** DATA EXTRACTS follows **
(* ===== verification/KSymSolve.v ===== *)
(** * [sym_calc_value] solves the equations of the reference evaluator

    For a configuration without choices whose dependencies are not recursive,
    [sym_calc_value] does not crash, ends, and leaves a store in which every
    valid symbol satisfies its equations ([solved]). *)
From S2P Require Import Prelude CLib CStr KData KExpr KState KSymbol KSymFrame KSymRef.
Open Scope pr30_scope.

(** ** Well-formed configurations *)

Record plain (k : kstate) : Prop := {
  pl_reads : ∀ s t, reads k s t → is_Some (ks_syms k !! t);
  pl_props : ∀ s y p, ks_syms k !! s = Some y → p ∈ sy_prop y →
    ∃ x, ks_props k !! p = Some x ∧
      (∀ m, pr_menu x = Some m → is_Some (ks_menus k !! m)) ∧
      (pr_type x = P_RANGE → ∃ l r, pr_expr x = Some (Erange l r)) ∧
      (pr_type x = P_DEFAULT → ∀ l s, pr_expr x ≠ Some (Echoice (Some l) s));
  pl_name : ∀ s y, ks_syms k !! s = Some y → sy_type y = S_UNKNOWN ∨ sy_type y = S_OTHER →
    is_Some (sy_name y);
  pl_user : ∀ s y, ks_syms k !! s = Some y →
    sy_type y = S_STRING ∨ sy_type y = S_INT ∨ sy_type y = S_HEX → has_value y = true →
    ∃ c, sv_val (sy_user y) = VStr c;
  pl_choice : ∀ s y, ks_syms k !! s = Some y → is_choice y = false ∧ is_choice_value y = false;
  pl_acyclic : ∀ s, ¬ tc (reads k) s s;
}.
** End of DATA EXTRACTS **
TASK INSTRUCTIONS> All lines above between those holding "(** * [sym_calc_value]" and "valid symbol satisfies", inclusive, must be set down unchanged, and no other line may be included.

TASK ANSWER>
(** * [sym_calc_value] solves the equations of the reference evaluator

    For a configuration without choices whose dependencies are not recursive,
    [sym_calc_value] does not crash, ends, and leaves a store in which every
    valid symbol satisfies its equations ([solved]). *)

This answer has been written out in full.